Even though their contribution was influential to the field, the actual revitalization of Material Studies in Anthropology was possible in the 1980s with a series of publications of scholars from the UK and the English-speaking world in general. This spring of interests once again in materiality, with a very different scope this time, was not a random event, but coincided closely with the general change of anthropological paradigm, namely the “Ontological Turn”, that challenged the very core, research methods and outcomes of the discipline. According to that dogma, anthropology seemed to be biased both in the way it conducted fieldwork and in the results it produced, as it was heavily influenced by a Eurocentric model of knowledge production and understanding of the society.
In the remaining of my paper, I will address a selection of authors and the contributions their work brought to the contemporary Material Culture Studies. Of course, the contributors I shall mention will be limited since it is impossible to name every author, but my goal is to create a representative list that will highlight important milestones in the discipline from 1980s onwards.
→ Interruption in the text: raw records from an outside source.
(** Play as a step relation: the positions a game passes through. *)
Inductive reachable (g0 : game) : game → Prop :=
| reachable_refl : reachable g0 g0
| reachable_move g a g' :
    reachable g0 g → move g a = Ok g' → reachable g0 g'.

(** A sequence of moves played in order, stopping at the first that
    [move] refuses. *)
Fixpoint moves (g : game) (l : list action) : result game :=
  match l with
  | [] => Ok g
  | a :: l => match move g (Some a) with
              | Ok g' => moves g' l
              | Raise e => Raise e
              end
  end.

(** ** The legal actions *)

Lemma elem_of_available_actions_enum ps x :
  x ∈ available_actions ps ↔
  ∃ ip, ip ∈ enumerate ps ∧ ∃ j, j ∈ range 1 (ip.2 + 1) ∧ x = (ip.1, j).
Proof.
  unfold available_actions.
  etrans; [apply (elem_of_foldl_grow _
    (λ ip x, ∃ j, j ∈ range 1 (ip.2 + 1) ∧ x = (ip.1, j)))|set_solver].
  intros acc [i pile] y. simpl.
  etrans; [apply (elem_of_foldl_grow _ (λ j x, x = (i, j)))|]; set_solver.
Qed.

Lemma elem_of_available_actions ps i j :
  (i, j) ∈ available_actions ps ↔
  0 ≤ i ∧ ∃ p, ps !! Z.to_nat i = Some p ∧ 1 ≤ j ≤ p.
Proof.
  rewrite elem_of_available_actions_enum. split.
  - intros ([i' p] & Hin & j' & Hj & [= -> ->]). simpl in *.
    apply elem_of_enumerate in Hin as [? ?]. apply elem_of_range in Hj.
    split; [done|]. exists p. split; [done | lia].
  - intros (Hi & p & Hp & Hj). exists (i, p). split.
    + by apply elem_of_enumerate.
    + exists j. split; [apply elem_of_range; simpl; lia | done].
Qed.

Lemma available_actions_legal ps a : a ∈ available_actions ps ↔ legal ps a.
Proof.
  destruct a as [i j]. rewrite elem_of_available_actions. unfold legal. simpl.
  split.
  - intros (Hi & p & Hp & Hj). pose proof (lookup_lt_Some _ _ _ Hp).
    rewrite (list_lookup_total_correct _ _ _ Hp). lia.
  - intros [Hi Hj]. split; [lia|]. exists (ps !!! Z.to_nat i).
    split; [|done]. apply list_lookup_lookup_total_lt. lia.
Qed.

Lemma available_actions_pos ps :
  Forall (λ x, 0 ≤ x) ps → ¬ all_zero ps → ∃ a, a ∈ available_actions ps.
Proof.
  intros Hps Hnz. destruct (not_all_zero_pos ps Hps Hnz) as (i & x & Hi & Hx).
  exists (Z.of_nat i, 1). apply elem_of_available_actions.
  rewrite Nat2Z.id. split; [lia|]. exists x. split; [done | lia].
Qed.

Lemma available_actions_nonempty_pos ps :
  Forall (λ x, 0 ≤ x) ps → ¬ all_zero ps → available_actions ps ≠ ∅.
Proof. intros Hps Hnz. destruct (available_actions_pos ps Hps Hnz). set_solver. Qed.

Lemma available_actions_all_zero ps : all_zero ps → available_actions ps = ∅.
Proof.
  intros Hz. apply set_eq. intros [i j].
  rewrite elem_of_available_actions. split; [|set_solver].
  intros (_ & p & Hp & Hj). eapply Forall_lookup_1 in Hz; [|done].
  simpl in Hz. lia.
Qed.

Lemma other_player_seat p : other_player p = 0 ∨ other_player p = 1.
Proof. unfold other_player. case_decide; auto. Qed.

Lemma other_player_involutive p :
  p = 0 ∨ p = 1 → other_player (other_player p) = p.
Proof. unfold other_player. intros [-> | ->]; repeat case_decide; lia. Qed.

Lemma iter_other_player n p :
  p = 0 ∨ p = 1 →
  Nat.iter n other_player p = if Nat.even n then p else other_player p.
Proof.
  intros Hp. induction n as [|n IH]; [done|].
  rewrite Nat.even_succ, <-Nat.negb_even. simpl. rewrite IH.
  destruct (Nat.even n); simpl; [done | by apply other_player_involutive].
Qed.

Lemma other_player_ne p : other_player p ≠ p.
Proof. unfold other_player. case_decide; lia. Qed.

(** ** [move]: the error branches *)

Ltac move_cases :=
  unfold move, switch_player in *; repeat case_decide; simplify_eq/=.

Lemma move_None g : move g None = Raise TypeError.
Proof. done. Qed.

Lemma move_already_won g a w :
  winner g = Some w → move g (Some a) = Raise (Exception GameAlreadyWon).
Proof. destruct a. intros Hw. move_cases; congruence. Qed.

Lemma move_invalid_pile g i c :
  winner g = None → i < 0 ∨ Z.of_nat (length (piles g)) ≤ i →
  move g (Some (i, c)) = Raise (Exception InvalidPile).
Proof. intros Hw Hi. move_cases; tauto. Qed.

Lemma move_invalid_count g i c :
  winner g = None → 0 ≤ i < Z.of_nat (length (piles g)) →
  c < 1 ∨ piles g !!! Z.to_nat i < c →
  move g (Some (i, c)) = Raise (Exception InvalidCount).
Proof. intros Hw Hi Hc. move_cases; try tauto; lia. Qed.

(** ** [move]: the successful branch *)

Lemma move_Ok_inv g a g' :
  move g a = Ok g' →
  ∃ i c, a = Some (i, c) ∧ winner g = None ∧ legal (piles g) (i, c) ∧
    piles g' = <[Z.to_nat i := piles g !!! Z.to_nat i - c]> (piles g) ∧
    (if decide (all_zero (piles g'))
     then player g' = player g ∧ winner g' = Some (player g)
     else player g' = other_player (player g) ∧ winner g' = None).
Proof.
  destruct a as [[i c]|]; [|done]. intros Hm. exists i, c.
  assert (winner g = None ∧ legal (piles g) (i, c)) as [Hw Hl].
  { unfold legal. simpl. move_cases; destruct (winner g); naive_solver lia. }
  unfold move in Hm. repeat case_decide; simplify_eq/=;
    rewrite ?decide_True, ?decide_False by done; done.
Qed.

Lemma move_legal_Ok g a :
  winner g = None → legal (piles g) a → ∃ g', move g (Some a) = Ok g'.
Proof.
  destruct a as [i c]. unfold legal. simpl. intros Hw [Hi Hc].
  unfold move. rewrite Hw. repeat case_decide; try done; try lia; eauto.
Qed.

Lemma move_remaining g a g' i c :
  move g a = Ok g' → a = Some (i, c) → remaining g' = remaining g - c.
Proof.
  intros (i' & c' & ? & _ & [Hi Hc] & Hp & _)%move_Ok_inv ?. simplify_eq/=.
  unfold remaining. rewrite Hp.
  rewrite (sumZ_insert _ _ (piles g !!! Z.to_nat i)); [lia|].
  apply list_lookup_lookup_total_lt. lia.
Qed.

Lemma move_decreases g a g' : move g a = Ok g' → remaining g' < remaining g.
Proof.
  intros Hm. destruct (move_Ok_inv _ _ _ Hm) as (i & c & -> & _ & [_ Hc] & _).
  rewrite (move_remaining _ _ _ i c Hm eq_refl). simpl in Hc. lia.
Qed.

Lemma move_wf g a g' : wf g → move g a = Ok g' → wf g'.
Proof.
  intros (Hp & Hs & Hw) (i & c & -> & _ & [Hi Hc] & Hps & Hr)%move_Ok_inv.
  simpl in *. split_and!.
  - rewrite Hps. apply Forall_insert; [done | lia].
  - case_decide; destruct Hr as [-> _]; [done | apply other_player_seat].
  - case_decide; destruct Hr as [_ ->]; simpl; done.
Qed.

Lemma move_terminal_inv g a g' : move g a = Ok g' → terminal_inv g'.
Proof.
  intros (i & c & _ & _ & _ & _ & Hr)%move_Ok_inv. unfold terminal_inv.
  case_decide; destruct Hr as [_ ->]; split; (done || by intros []).
Qed.

Lemma move_winner_mover g a g' w :
  move g a = Ok g' → winner g' = Some w → w = player g ∧ all_zero (piles g').
Proof.
  intros (i & c & _ & _ & _ & _ & Hr)%move_Ok_inv Hw.
  case_decide; destruct Hr as [_ Hr]; [split; [congruence | done] | congruence].
Qed.

Lemma move_continues g a g' :
  move g a = Ok g' → winner g' = None → player g' = other_player (player g).
Proof.
  intros (i & c & _ & _ & _ & _ & Hr)%move_Ok_inv Hw.
  case_decide; destruct Hr as [? Hr]; [congruence | done].
Qed.

(** ** Invariants of play *)

Lemma init_wf initial : Forall (λ x, 0 ≤ x) initial → wf (init initial).
Proof. intros. split_and!; simpl; auto. Qed.

Lemma init_terminal_inv initial :
  ¬ all_zero initial → terminal_inv (init initial).
Proof. intros Hnz. split; simpl; [by intros [] | done]. Qed.

Lemma init_all_zero initial :
  all_zero initial → ¬ terminal_inv (init initial).
Proof. unfold terminal_inv. simpl. intros Hz [_ Hi]. by apply (is_Some_None (A:=Z)), Hi. Qed.

Lemma reachable_trans g0 g1 g2 :
  reachable g0 g1 → reachable g1 g2 → reachable g0 g2.
Proof. induction 2; eauto using reachable. Qed.

Lemma reachable_wf g0 g : wf g0 → reachable g0 g → wf g.
Proof. induction 2; eauto using move_wf. Qed.

Lemma reachable_terminal_inv g0 g :
  terminal_inv g0 → reachable g0 g → terminal_inv g.
Proof. destruct 2; eauto using move_terminal_inv. Qed.

Lemma reachable_remaining g0 g :
  reachable g0 g → remaining g ≤ remaining g0.
Proof.
  induction 1 as [|g a g' _ IH Hm]; [done|].
  apply move_decreases in Hm. lia.
Qed.

Lemma moves_cons_inv g a l g' :
  moves g (a :: l) = Ok g' →
  ∃ g1, move g (Some a) = Ok g1 ∧ moves g1 l = Ok g'.
Proof. simpl. destruct (move g (Some a)); intros Hm; [eauto | discriminate]. Qed.

Lemma moves_won g l g' :
  is_Some (winner g) → moves g l = Ok g' → l = [] ∧ g' = g.
Proof.
  intros Hw Hm. destruct l as [|a l]; [by injection Hm|].
  apply moves_cons_inv in Hm as (g1 & (? & ? & _ & Hn & _)%move_Ok_inv & _).
  rewrite Hn in Hw. by destruct Hw.
Qed.

Lemma moves_open g l g' :
  winner g = None → is_Some (winner g') → moves g l = Ok g' →
  ∃ a l1 g1, l = a :: l1 ∧ a ∈ available_actions (piles g) ∧
             move g (Some a) = Ok g1 ∧ moves g1 l1 = Ok g'.
Proof.
  intros Hn Hw Hm. destruct l as [|a l].
  - injection Hm as <-. rewrite Hn in Hw. by destruct Hw.
  - apply moves_cons_inv in Hm as (g1 & Ha & Hm). exists a, l, g1.
    split_and!; try done. apply available_actions_legal.
    by destruct (move_Ok_inv _ _ _ Ha) as (? & ? & [= ->] & _ & ? & _).
Qed.

Lemma moves_reachable g l g' : moves g l = Ok g' → reachable g g'.
Proof.
  revert g. induction l as [|a l IH]; intros g Hm.
  - injection Hm as ->. constructor.
  - apply moves_cons_inv in Hm as (g1 & Hg & Hm).
    eapply reachable_trans; [|by apply IH]. eauto using reachable.
Qed.

Lemma moves_length g l g' :
  moves g l = Ok g' → Z.of_nat (length l) ≤ remaining g - remaining g'.
Proof.
  revert g. induction l as [|a l IH]; intros g Hm.
  - injection Hm as ->. simpl. lia.
  - apply moves_cons_inv in Hm as (g1 & Hg & Hm).
    apply move_decreases in Hg. apply IH in Hm. simpl length. lia.
Qed.

Lemma moves_app g l k :
  moves g (l ++ k) =
  match moves g l with Ok g' => moves g' k | Raise e => Raise e end.
Proof.
  revert g. induction l as [|a l IH]; intros g; simpl; [done|].
  destruct (move g (Some a)); [apply IH | done].
Qed.

Lemma moves_player g l g' :
  player g = 0 ∨ player g = 1 → moves g l = Ok g' → winner g' = None →
  player g' = Nat.iter (length l) other_player (player g).
Proof.
  revert g'. induction l as [|a l IH] using rev_ind; intros g' Hp Hm Hw.
  - by injection Hm as <-.
  - rewrite moves_app in Hm. destruct (moves g l) as [g1|] eqn:Hl; [|done].
    apply moves_cons_inv in Hm as (g2 & Hg & [= ->]).
    destruct (move_Ok_inv _ _ _ Hg) as (? & ? & _ & Hw1 & _).
    rewrite length_app, Nat.add_comm. simpl.
    rewrite <-(IH g1) by done. by eapply move_continues.
Qed.

(** ** Main theorems of the component *)

(** C34: [available_actions] returns exactly the legal actions of the
    data model: the pairs (pile index, count) with the index in range and
    the count between 1 and the size of that pile. *)
Theorem available_actions_exact ps a :
  a ∈ available_actions ps ↔
  0 ≤ a.1 < Z.of_nat (length ps) ∧ 1 ≤ a.2 ≤ ps !!! Z.to_nat a.1.
Proof. apply available_actions_legal. Qed.

(** C39: On a position without negative piles, [available_actions] is
    non-empty exactly when some pile is not empty. *)
Theorem available_actions_nonempty_iff ps :
  Forall (λ x, 0 ≤ x) ps → (available_actions ps ≠ ∅ ↔ ¬ all_zero ps).
Proof.
  intros Hps. split.
  - intros Hne Hz. by apply Hne, available_actions_all_zero.
  - intros Hnz. destruct (available_actions_pos ps Hps Hnz). set_solver.
Qed.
It is also important to mention that I find of little scientific value to present them in a chronological order where my intention is to follow a dialectic approach, a virtual conversation between the scholars as they discuss about one of the most important advancements this subdiscipline offered, namely the dialysis of the dichotomy of subject-object.
Subject – Object: Dichotomy of Structure
The material world for the greatest part of the history of Anthropology was conserved as “being out there”, as the concrete material world that people live in and interact with to benefit for their own goals, needs and aspirations. Societies were the epicenter of the human activity and the frame in which they formed their lives and social relations. The objects or things that literally materialized society were considered as objective, inanimate, and raw materials only to be used according to their own will. In this regard, the ontological dichotomy between the subjective human experience and the objective material world was cemented. Scholars of Material Culture, since the 1980s, challenged this duality in their attempt to reevaluate that relationship and offer new ways to view the interconnectedness of these phenomenological distinct worlds. One of the most important contributions in this field of scholarship was the idea that objects, just like humans have a social life, that they are not teleological things meant to be created, used, and then destroyed.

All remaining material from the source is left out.